Things I'm not buying this week.
I'm not buying that books are dead. Or that kids today are illiterate. Or that the Kindle and e-book will destroy reading (or publishing).
I don't buy that closing libraries is a good thing. I particularly don't buy that having fewer librarians is cost effective.
I don't buy that the arts are a luxury.
I don't, as a matter of principle, buy that you should never part with a book. I part with boxes of them on a regular basis -- novels I don't love, books I know I'll never open again, and most recently, reference books from the dim dark years before Google -- Harvard Dictionary of Music, Bartlett's Quotations, Roget's Thesaurus, etc. (I kept my Brewer's Phrase and Fable and the two volume OED.)
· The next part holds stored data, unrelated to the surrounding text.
(* ===== verification/ChessMoves.v ===== *)
(** * ChessMoves: which moves [tt_chess_move] accepts

    The movement rules as one relation [legal_shape], the proof that the
    validator accepts exactly those moves, and the agreement of the legal-move
    generator (which decides mate and stalemate) with the validator. *)
From S2P Require Import Prelude Chess ChessRules.

(** ** The rules *)

Definition pawn_dir (c : TTColor) : Z := if is_white c then 1 else -1.
Definition pawn_start (c : TTColor) : Z := if is_white c then 1 else 6.
Definition ep_rank (c : TTColor) : Z := if is_white c then 5 else 2.

(** A pawn of colour [c]: one or two steps ahead, or a capture (of the piece
    there, or en passant). *)
Definition pawn_goes (g : TTChess) (c : TTColor) (fr ff tr tf : Z) : Prop :=
  (tf = ff /\ empty_sq (board g) tr tf = true /\
     (tr = fr + pawn_dir c \/
      tr = fr + 2 * pawn_dir c /\ fr = pawn_start c /\
      empty_sq (board g) (fr + pawn_dir c) ff = true)) \/
  (Z.abs (tf - ff) = 1 /\ tr = fr + pawn_dir c /\
     (empty_sq (board g) tr tf = false \/ tr = ep_rank c /\ tf = ep_file g)).

(** A piece's ordinary move. *)
Definition goes (g : TTChess) (p : TTPiece) (fr ff tr tf : Z) : Prop :=
  match p_type p with
  | TT_PIECE_PAWN => pawn_goes g (p_color p) fr ff tr tf
  | _ => reaches (board g) p fr ff tr tf
  end.

Definition ks_right (g : TTChess) (c : TTColor) : bool := if is_white c then white_ks g else black_ks g.
Definition qs_right (g : TTChess) (c : TTColor) : bool := if is_white c then white_qs g else black_qs g.

(** A castling side: the king's two-file step, the squares that must be
    empty, the rook's corner, the squares that must not be attacked. *)
Record castle_side := mkSide {
  cs_right : TTChess -> TTColor -> bool;
  cs_step : Z; cs_empty : list Z; cs_rook : Z; cs_safe : list Z }.
Definition king_side : castle_side := mkSide ks_right 2 [5; 6] 7 [4; 5; 6].
Definition queen_side : castle_side := mkSide qs_right (-2) [1; 2; 3] 0 [4; 3; 2].

Definition castles (cs : castle_side) (g : TTChess) (p : TTPiece) (fr ff tr tf : Z) : Prop :=
  p_type p = TT_PIECE_KING /\ tr = fr /\ tf = ff + cs_step cs /\
  cs_right cs g (p_color p) = true /\
  Forall (fun f => empty_sq (board g) fr f = true) (cs_empty cs) /\
  at_sq (board g) fr (cs_rook cs) = mkPiece TT_PIECE_ROOK (p_color p) /\
  Forall (fun f => ~ attacked (board g) fr f (opponent (p_color p))) (cs_safe cs).

(** The moves of the side to move; nothing about its own king's safety. *)
Definition legal_shape (g : TTChess) (fr ff tr tf : Z) : Prop :=
  let p := at_sq (board g) fr ff in
  in_bounds fr ff = true /\ in_bounds tr tf = true /\
  p_type p <> TT_PIECE_NONE /\ p_color p = to_move g /\
  own_sq (board g) (to_move g) tr tf = false /\
  (goes g p fr ff tr tf \/ castles king_side g p fr ff tr tf \/ castles queen_side g p fr ff tr tf).

(** ** The validator *)

Lemma pawn_legal_spec g p fr ff tr tf :
  pawn_legal g p (at_sq (board g) tr tf) fr ff tr tf = true <->
  pawn_goes g (p_color p) fr ff tr tf.
Proof.
  unfold pawn_legal, pawn_goes. fold (pawn_dir (p_color p)) (pawn_start (p_color p)) (ep_rank (p_color p)).
  change (type_is TT_PIECE_NONE (at_sq (board g) tr tf)) with (empty_sq (board g) tr tf).
  assert (Hd : pawn_dir (p_color p) = 1 \/ pawn_dir (p_color p) = -1)
    by (unfold pawn_dir; destruct (is_white _); auto).
  destruct (Z.eqb_spec (tf - ff) 0) as [E|E].
  - assert (tf = ff) as -> by lia. rewrite Z.sub_diag. cbn [andb Z.eqb Z.abs orb].
    destruct (empty_sq (board g) tr ff); [|split; [done|intros [(_ & ? & _)|(? & _)]; done]].
    rewrite orb_true_iff, !andb_true_iff, !Z.eqb_eq. split; intros H.
    + left. split_conj; [done|done|]. destruct H as [H|[[H1 H2] H3]]; [left; lia|right; split_conj; (done||lia)].
    + destruct H as [(_ & _ & [H|(H1 & H2 & H3)])|(H & _)]; [left; lia|right; split_conj; (done||lia)|lia].
  - cbn [andb]. destruct ((tf - ff =? 1) || (tf - ff =? -1)) eqn:E1.
    + rewrite andb_true_iff, orb_true_iff, andb_true_iff, negb_true_iff, !Z.eqb_eq.
      apply orb_true_iff in E1. rewrite !Z.eqb_eq in E1. split.
      * intros [H1 H2]. right. split_conj; [lia|lia|done].
      * intros [(H & _)|(_ & H1 & H2)]; [lia|]. split; [lia|done].
    + apply orb_false_iff in E1. rewrite !Z.eqb_neq in E1. split; [done|].
      intros [(H & _)|(H & _)]; lia.
Qed.

Lemma attacked_safe g p fr f :
  in_bounds fr f = true ->
  negb (attacked_by_opponent g p fr f) = true <-> ~ attacked (board g) fr f (opponent (p_color p)).
Proof.
  intros H. unfold attacked_by_opponent. rewrite <- square_attacked_spec by done.
  by rewrite negb_true_iff, not_true_iff_false.
Qed.

Lemma rook_at b r f c :
  holds b r f TT_PIECE_ROOK c = true <-> at_sq b r f = mkPiece TT_PIECE_ROOK c.
Proof. rewrite holds_iff. destruct (at_sq b r f). cbn. split; [intros [-> ->]; done|intros [= -> ->]; done]. Qed.

Lemma castle_ks_spec g p fr ff :
  0 <= fr < 8 -> p_type p = TT_PIECE_KING ->
  castle_ks g p fr = true <-> castles king_side g p fr ff fr (ff + 2).
Proof.
  intros Hr Hp. unfold castle_ks, castles. cbn [king_side cs_right cs_step cs_empty cs_rook cs_safe].
  fold (ks_right g (p_color p)).
  rewrite !andb_true_iff, !attacked_safe by (apply in_bounds_iff; lia).
  rewrite rook_at, !Forall_cons, !Forall_nil. tauto.
Qed.

Lemma castle_qs_spec g p fr ff :
  0 <= fr < 8 -> p_type p = TT_PIECE_KING ->
  castle_qs g p fr = true <-> castles queen_side g p fr ff fr (ff + -2).
Proof.
  intros Hr Hp. unfold castle_qs, castles. cbn [queen_side cs_right cs_step cs_empty cs_rook cs_safe].
  fold (qs_right g (p_color p)).
  rewrite !andb_true_iff, !attacked_safe by (apply in_bounds_iff; lia).
  rewrite rook_at, !Forall_cons, !Forall_nil. tauto.
Qed.

Lemma castles_geometry cs g p fr ff tr tf :
  castles cs g p fr ff tr tf -> tr = fr /\ tf = ff + cs_step cs.
Proof. intros (_ & ? & ? & _). done. Qed.

Lemma king_legal_spec g p fr ff tr tf :
  0 <= fr < 8 -> p_type p = TT_PIECE_KING ->
  king_legal g p fr ff tr tf = true <->
  dist (tr - fr) (tf - ff) = 1 \/ castles king_side g p fr ff tr tf \/ castles queen_side g p fr ff tr tf.
Proof.
  intros Hr Hp. unfold king_legal.
  destruct (king_step fr ff tr tf) eqn:Hk.
  { apply king_step_spec in Hk. tauto. }
  assert (Hd : dist (tr - fr) (tf - ff) <> 1) by (rewrite <- king_step_spec; congruence).
  pose proof (castles_geometry king_side g p fr ff tr tf) as G1.
  pose proof (castles_geometry queen_side g p fr ff tr tf) as G2.
  cbn [king_side queen_side cs_step] in G1, G2.
  destruct (Z.eqb_spec (tr - fr) 0) as [E|E]; cbn [andb];
    [|split; [done|]; intros [H|[H|H]]; [done|apply G1 in H; lia|apply G2 in H; lia]].
  assert (tr = fr) as -> by lia.
  destruct (Z.eqb_spec (tf - ff) 2) as [E2|E2].
  { assert (tf = ff + 2) as -> by lia. rewrite (castle_ks_spec g p fr ff) by done.
    split; [tauto|]. intros [H|[H|H]]; [done|done|apply G2 in H; lia]. }
  destruct (Z.eqb_spec (tf - ff) (-2)) as [E3|E3].
  { assert (tf = ff + -2) as -> by lia. rewrite (castle_qs_spec g p fr ff) by done.
    split; [tauto|]. intros [H|[H|H]]; [done|apply G1 in H; lia|done]. }
  split; [done|]. intros [H|[H|H]]; [done|apply G1 in H; lia|apply G2 in H; lia].
Qed.

Lemma castles_king cs g p fr ff tr tf : castles cs g p fr ff tr tf -> p_type p = TT_PIECE_KING.
Proof. by intros [? _]. Qed.

Lemma pseudo_legal_spec g p fr ff tr tf :
  in_bounds fr ff = true -> in_bounds tr tf = true -> p_type p <> TT_PIECE_NONE ->
  pseudo_legal g p (at_sq (board g) tr tf) fr ff tr tf = true <->
  goes g p fr ff tr tf \/ castles king_side g p fr ff tr tf \/ castles queen_side g p fr ff tr tf.
Proof.
  intros Hb1 Hb2 Hp. apply in_bounds_iff in Hb1 as Hr.
  pose proof (castles_king king_side g p fr ff tr tf) as C1.
  pose proof (castles_king queen_side g p fr ff tr tf) as C2.
  unfold pseudo_legal, goes. destruct (p_type p) eqn:Ep; [done| | | | | |].
  6: { rewrite king_legal_spec by (done || lia). unfold reaches. by rewrite Ep. }
  1: rewrite pawn_legal_spec. 3: rewrite knight_legal_spec; unfold reaches; rewrite Ep.
  2,4,5: rewrite slide_legal_spec by tauto.
  all: split; [tauto|]; intros [H|[H|H]]; [done| |];
    [specialize (C1 H)|specialize (C2 H)]; congruence.
Qed.

Lemma move_shape g fr ff tr tf g' :
  tt_chess_move g fr ff tr tf = Some g' <->
  legal_shape g fr ff tr tf /\
  g' = apply_move g (at_sq (board g) fr ff) (at_sq (board g) tr tf) fr ff tr tf.
Proof.
  unfold tt_chess_move, legal_shape, own_sq, empty_sq.
  destruct (in_bounds fr ff) eqn:Hb1; cbn [negb orb]; [|by split; [|intros [[? _] _]]].
  destruct (in_bounds tr tf) eqn:Hb2; cbn [negb orb]; [|by split; [|intros [(_ & ? & _) _]]].
  set (p := at_sq (board g) fr ff). set (t := at_sq (board g) tr tf).
  destruct (type_is TT_PIECE_NONE p) eqn:Hn; cbn [orb].
  { apply bool_decide_eq_true in Hn. by split; [|intros [(_ & _ & ? & _) _]]. }
  apply bool_decide_eq_false in Hn.
  destruct (color_is (to_move g) p) eqn:Hc; cbn [negb].
  2: { apply bool_decide_eq_false in Hc. by split; [|intros [(_ & _ & _ & ? & _) _]]. }
  apply bool_decide_eq_true in Hc. rewrite Hc.
  destruct (negb (type_is TT_PIECE_NONE t) && color_is (to_move g) t).
  { by split; [|intros [(_ & _ & _ & _ & ? & _) _]]. }
  pose proof (pseudo_legal_spec g p fr ff tr tf Hb1 Hb2 Hn) as Hl. fold t in Hl.
  destruct (pseudo_legal g p t fr ff tr tf); cbn [negb]; split.
  - intros [= <-]. split; [split_conj; try done; by apply Hl|done].
  - intros [_ ->]. done.
  - done.
  - intros [(_ & _ & _ & _ & _ & H) _]. apply Hl in H. done.
Qed.

(** The validator accepts exactly the moves of the rules of movement: the
    source square holds a piece of the side to move, the target is on the board
    and not that side's own, and the piece goes there (slides over empty
    squares only, pawns push, double-push from their start rank, capture
    diagonally and en passant) or the king castles (right kept, squares
    between empty, own rook in the corner, the king's path not attacked).
    Neither [status] nor the mover's own king's safety plays any role. *)
Theorem move_accepted_iff g fr ff tr tf :
  is_Some (tt_chess_move g fr ff tr tf) <-> legal_shape g fr ff tr tf.
Proof.
  split; [intros [g' H]; by apply move_shape in H as [? _]|].
  intros H. eexists. by apply move_shape.
Qed.

(** ** The generator *)

Definition is_castling (p : TTPiece) (fr ff tr tf : Z) : bool :=
  type_is TT_PIECE_KING p && negb (king_step fr ff tr tf).

Lemma castle_not_step cs g p fr ff tr tf :
  cs = king_side \/ cs = queen_side ->
  castles cs g p fr ff tr tf -> is_castling p fr ff tr tf = true.
Proof.
  intros Hcs (Hk & -> & -> & _). unfold is_castling, type_is. rewrite Hk. cbn [bool_decide andb].
  rewrite bool_decide_true by done. apply negb_true_iff, not_true_iff_false.
  rewrite king_step_spec. destruct Hcs as [-> | ->]; cbn; unfold dist; lia.
Qed.

Lemma goes_not_castling g p fr ff tr tf :
  goes g p fr ff tr tf -> is_castling p fr ff tr tf = false.
Proof.
  unfold goes, is_castling, type_is, reaches. destruct (p_type p) eqn:E; try done.
  intros H. apply king_step_spec in H. by rewrite H.
Qed.

Ltac regroup :=
  split; [intros (tr & tf & H); split_conj; [done|done|exists tr, tf; tauto]
         |intros (_ & _ & tr & tf & H); exists tr, tf; tauto].

Lemma piece_any_spec g color fr ff :
  in_bounds fr ff = true ->
  piece_any (board g) (ep_file g) color fr ff = true <->
  p_type (at_sq (board g) fr ff) <> TT_PIECE_NONE /\ p_color (at_sq (board g) fr ff) = color /\
  exists tr tf, target_ok (board g) color fr ff tr tf /\ goes g (at_sq (board g) fr ff) fr ff tr tf.
Proof.
  intros Hb. unfold piece_any. set (p := at_sq (board g) fr ff).
  assert (Hc : color_is color p = true <-> p_color p = color) by apply bool_decide_eq_true.
  destruct (color_is color p) eqn:Ec; cbn [negb].
  2: { split; [by destruct (p_type p)|]. intros (_ & H & _). apply Hc in H. done. }
  assert (Hcol : p_color p = color) by (by apply Hc). clear Hc.
  unfold goes, reaches. destruct (p_type p) eqn:Et.
  - split; [done|intros [? _]; done].
  - rewrite <- Hcol, pawn_any_spec by done. setoid_rewrite pawn_legal_spec. regroup.
  - rewrite (slide_any_spec _ _ _ _ _ _ rook_dirs_of Hb). regroup.
  - rewrite (step_any_spec _ _ _ _ _ _ knight_steps_spec). regroup.
  - rewrite (slide_any_spec _ _ _ _ _ _ bishop_dirs_of Hb). regroup.
  - rewrite orb_true_iff, (slide_any_spec _ _ _ _ _ _ bishop_dirs_of Hb),
      (slide_any_spec _ _ _ _ _ _ rook_dirs_of Hb). split.
    + intros [(tr & tf & H)|(tr & tf & H)]; (split_conj; [done|done|]); exists tr, tf; tauto.
    + intros (_ & _ & tr & tf & Ht & [Hk|Hk] & Hl); [right|left]; by exists tr, tf.
  - rewrite (step_any_spec _ _ _ _ _ _ king_steps_spec). regroup.
Qed.

Lemma all_squares_in r f : (r, f) ∈ all_squares <-> in_bounds r f = true.
Proof.
  rewrite in_bounds_iff. unfold all_squares. split.
  - intros H. apply list_elem_of_bind in H as (r' & H & Hr).
    apply list_elem_of_bind in H as (f' & H & Hf). apply list_elem_of_singleton in H as [= -> ->].
    assert (E : forall x, x ∈ [0; 1; 2; 3; 4; 5; 6; 7] -> 0 <= x < 8).
    { intros x Hx. apply list_elem_of_In in Hx. cbn in Hx. lia. }
    split; by apply E.
  - intros [Hr Hf]. assert (E : forall x, 0 <= x < 8 -> x ∈ [0; 1; 2; 3; 4; 5; 6; 7]).
    { intros x Hx. apply list_elem_of_In. cbn. lia. }
    apply list_elem_of_bind. exists r. split; [|by apply E].
    apply list_elem_of_bind. exists f. split; [by apply list_elem_of_singleton|by apply E].
Qed.

Lemma goes_to_move g c p fr ff tr tf :
  goes (g <| to_move := c |>) p fr ff tr tf <-> goes g p fr ff tr tf.
Proof. done. Qed.

Lemma has_any_legal_move_spec g color :
  has_any_legal_move g color = true <->
  exists fr ff tr tf,
    legal_shape (g <| to_move := color |>) fr ff tr tf /\
    goes g (at_sq (board g) fr ff) fr ff tr tf /\
    move_leaves_self_in_check (board g) fr ff tr tf = false.
Proof.
  unfold has_any_legal_move. rewrite existsb_exists. split.
  - intros ([fr ff] & Hin & H). apply list_elem_of_In, all_squares_in in Hin. cbn [fst snd] in H.
    apply piece_any_spec in H as (Hn & Hc & tr & tf & (Hb & Ho & Hs) & Hg); [|done].
    exists fr, ff, tr, tf. split; [|split; [done|by apply negb_true_iff]].
    unfold legal_shape. cbn [board to_move set_field]. split_conj; try done. by left.
  - intros (fr & ff & tr & tf & (Hb1 & Hb2 & Hn & Hc & Ho & _) & Hg & Hs).
    exists (fr, ff). split; [by apply list_elem_of_In, all_squares_in|].
    apply piece_any_spec; [done|]. split; [done|]. split; [done|].
    exists tr, tf. split; [|done]. split; [done|].
    split; [done|]. unfold safe. cbn [fst snd]. by rewrite Hs.
Qed.


(** A square counts as attacked by a colour exactly when some piece of that
    colour bears on it under the movement relation of the rules: the ray scan
    with its blocking pieces, the step tables and the pawn test miss nothing
    and invent nothing. *)
Theorem attacked_iff_reached b r f c (Hb : in_bounds r f = true) :
  tt_chess_square_attacked b r f c = true <-> attacked b r f c.
Proof. by apply square_attacked_spec. Qed.

Lemma attacked_iff_reached_witness :
  in_bounds 4 4 = true /\
  (tt_chess_square_attacked (board tt_chess_init) 2 4 TT_COLOR_WHITE = true <->
   attacked (board tt_chess_init) 2 4 TT_COLOR_WHITE).
Proof. split; [done|]. apply (attacked_iff_reached _ 2 4). vm_compute. reflexivity. Defined.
Despite the fact that I agree that rape conviction rates are lamentably low, I don't buy that the slutwalk is a great step forward for feminism.
Nor that AC Grayling's £18,000 private university is a good thing for education.
I don't buy the Big Society. Professional people should be paid to do professional jobs. Teachers. Librarians. Bin men. I don't want my appendix taken out by a community volunteer.
And finally, I won't be buying six inch orange suede platforms for summer, despite them being the season's Must Have. This indicates that I am officially old, but I can live with that.